* **Exercise objective**
Go over the records and copy every line with the string "then".

* **Data for analysis**
(** * taskcat: parameter materializer, stack polling, client cache, CLI checks

    A shallow embedding of the parts of [taskcat/taskcat.py] and
    [taskcat/utils.py] that decide the specified behaviour, and the theorems
    that settle each specified property against that embedding.

    Conventions.
    - Python exceptions are values of [exn]; a computation that may raise
      returns a [result].
    - Python dicts are [gmap]s, Python lists are [list]s.
    - The remote services (CloudFormation, boto3 constructors) and the random
      number generator are oracles passed as section variables; the state
      they consume (number of calls made, draws used) is threaded explicitly.
    - [print] and [time.sleep] have no influence on control flow; sleeps are
      recorded in the state, prints only where a property speaks about
      them. A call of [self.logger.debug] raises AttributeError when the
      factory was built without a logger, and is silent otherwise. *)

From Stdlib Require Import Ascii String ZArith Lia.
From stdpp Require Import base option list gmap strings fin_maps.

Local Open Scope string_scope.

(** ** Exceptions and results *)

Inductive exn :=
  | KeyError
  | TypeError
  | ValueError
  | IndexError
  | AttributeError
  | RemoteError
  | SystemExit (status : Z).

Inductive result (A : Type) :=
  | Ok (a : A)
  | Raise (e : exn).
Arguments Ok {A} a.
Arguments Raise {A} e.

#[global] Instance result_bind : MBind result := fun A B k r =>
  match r with
  | Ok a => k a
  | Raise e => Raise e
  end.

(** ** The fragment of [re] the program uses

    Every pattern in the program is a sequence of single-character classes,
    each with a greedy repetition count, optionally between a literal
    look-behind and a literal look-ahead. [search] scans start positions from
    the left and explores repetition counts longest first, as the backtracking
    matcher of [re] does. *)

Module Re.

Inductive cclass :=
  | Lit (c : ascii)   (* the character itself, escaped or not *)
  | Word              (* \w : [a-zA-Z0-9_] *)
  | Digit             (* \d : [0-9] *)
  | Dot.              (* .  : anything but a newline *)

Definition code (a : ascii) : nat := nat_of_ascii a.

Definition is_digit (a : ascii) : bool :=
  ((48 <=? code a) && (code a <=? 57))%nat.

Definition is_upper (a : ascii) : bool :=
  ((65 <=? code a) && (code a <=? 90))%nat.

Definition is_lower (a : ascii) : bool :=
  ((97 <=? code a) && (code a <=? 122))%nat.

Definition accepts (c : cclass) (a : ascii) : bool :=
  match c with
  | Lit x => Ascii.eqb x a
  | Word => is_digit a || is_upper a || is_lower a || (code a =? 95)%nat
  | Digit => is_digit a
  | Dot => negb (code a =? 10)%nat
  end.

(** [Atom c lo hi] is [c{lo,hi}]; [hi = None] is an unbounded repetition. *)
Record atom := Atom { a_class : cclass; a_min : nat; a_max : option nat }.

Record regex := Regex {
  lookbehind : list ascii;   (* (?<=...) *)
  body : list atom;
  lookahead : list ascii     (* (?=...) *)
}.

Definition one (c : cclass) : atom := Atom c 1 (Some 1).
Definition plus (c : cclass) : atom := Atom c 1 None.
Definition star (c : cclass) : atom := Atom c 0 None.
Definition lit (s : string) : list atom :=
  map (fun c => one (Lit c)) (list_ascii_of_string s).

Definition extra (a : atom) : option nat :=
  match a_max a with
  | None => None
  | Some hi => Some (hi - a_min a)
  end.

Definition allows (more : option nat) : bool :=
  match more with
  | None => true
  | Some n => (0 <? n)%nat
  end.

Definition spend (more : option nat) : option nat :=
  match more with
  | None => None
  | Some n => Some (Nat.pred n)
  end.

(** Consume exactly [n] characters of class [c]. *)
Fixpoint exactly (c : cclass) (n : nat) (s : list ascii) : option (list ascii) :=
  match n with
  | 0 => Some s
  | S n' =>
      match s with
      | a :: s' => if accepts c a then exactly c n' s' else None
      | [] => None
      end
  end.

(** Greedy repetition: take one more character when possible, and fall back
    to the continuation on the current position when the longer attempt
    fails. *)
Fixpoint greedy {R} (c : cclass) (more : option nat) (s : list ascii)
    (k : list ascii -> option R) : option R :=
  match s with
  | a :: s' =>
      if accepts c a && allows more then
        match greedy c (spend more) s' k with
        | Some r => Some r
        | None => k s
        end
      else k s
  | [] => k s
  end.

Fixpoint match_atoms {R} (p : list atom) (s : list ascii)
    (k : list ascii -> option R) : option R :=
  match p with
  | [] => k s
  | a :: p' =>
      match exactly (a_class a) (a_min a) s with
      | Some s1 =>
          greedy (a_class a) (extra a) s1 (fun s2 => match_atoms p' s2 k)
      | None => None
      end
  end.

Fixpoint starts_with (p s : list ascii) : bool :=
  match p, s with
  | [], _ => true
  | x :: p', y :: s' => Ascii.eqb x y && starts_with p' s'
  | _ :: _, [] => false
  end.

(** A match that starts right here: the text before the position, reversed,
    is [before]; the result is the text left after the match. *)
Definition match_at (r : regex) (before s : list ascii) : option (list ascii) :=
  if starts_with (rev (lookbehind r)) before then
    match_atoms (body r) s
      (fun rest => if starts_with (lookahead r) rest then Some rest else None)
  else None.

Fixpoint search_from (r : regex) (before s : list ascii) : option (list ascii) :=
  match match_at r before s with
  | Some rest => Some (take (length s - length rest) s)
  | None =>
      match s with
      | [] => None
      | a :: s' => search_from r (a :: before) s'
      end
  end.

(** [re.search(r, s)], reduced to the text of [group()] when there is a
    match. *)
Definition search (r : regex) (s : string) : option string :=
  string_of_list_ascii <$> search_from r [] (list_ascii_of_string s).

(** [re.sub('[^0-9]', '', s)] : drop everything that is not a digit. The
    class [0-9] in a character set is the same set as [\d]. *)
Definition sub_nondigits (s : string) : string :=
  string_of_list_ascii (filter (fun a => is_digit a = true) (list_ascii_of_string s)).

End Re.

(** ** Random sampling

    [random.sample(population, k)] chooses [k] distinct positions of the
    population. The generator is an oracle [rand : nat -> nat] (the n-th
    draw), and the number of draws used so far is the generator state. *)

Section Random.

Variable rand : nat -> nat.

Fixpoint sample_pool {A} (pos : nat) (pool : list A) (k : nat) : list A :=
  match k with
  | 0 => []
  | S k' =>
      let j := rand pos mod length pool in
      match pool !! j with
      | Some x => x :: sample_pool (S pos) (delete j pool) k'
      | None => []
      end
  end.

(** [random.sample] raises ValueError when the sample is negative or larger
    than the population. The draws counted are those of the selection from
    a pool, one per character, which is what the library does on the
    population of [genpassword] for a sample of more than 5 characters (the
    only call site asks for 8); for a smaller sample it draws again when it
    hits a position already taken, and can use more draws than counted
    here. *)
Definition random_sample {A} (pos : nat) (population : list A) (k : Z)
    : result (list A * nat) :=
  if ((k <? 0) || (Z.of_nat (length population) <? k))%Z then Raise ValueError
  else Ok (sample_pool pos population (Z.to_nat k), pos + Z.to_nat k).

(** [range(a, b)] and [chr]. *)
Definition range (a b : nat) : list nat := seq a (b - a).
Definition chr (n : nat) : ascii := ascii_of_nat n.

(** [TaskCat.genpassword], taskcat.py lines 248-252. [passlength] is an
    integer at the only call site, so [int(passlength)] is the identity. *)
Definition genpassword_population : list ascii :=
  map chr (range 48 57 ++ range 65 90 ++ range 97 120).

Definition genpassword (pos : nat) (passlength : Z) : result (string * nat) :=
  let plen := passlength in
  '(chars, pos') ← random_sample pos genpassword_population plen;
  Ok (string_of_list_ascii chars, pos').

* **Finished exercise**
      | a :: s' => if accepts c a then exactly c n' s' else None
      if accepts c a && allows more then
  if starts_with (rev (lookbehind r)) before then
      (fun rest => if starts_with (lookahead r) rest then Some rest else None)
  if ((k <? 0) || (Z.of_nat (length population) <? k))%Z then Raise ValueError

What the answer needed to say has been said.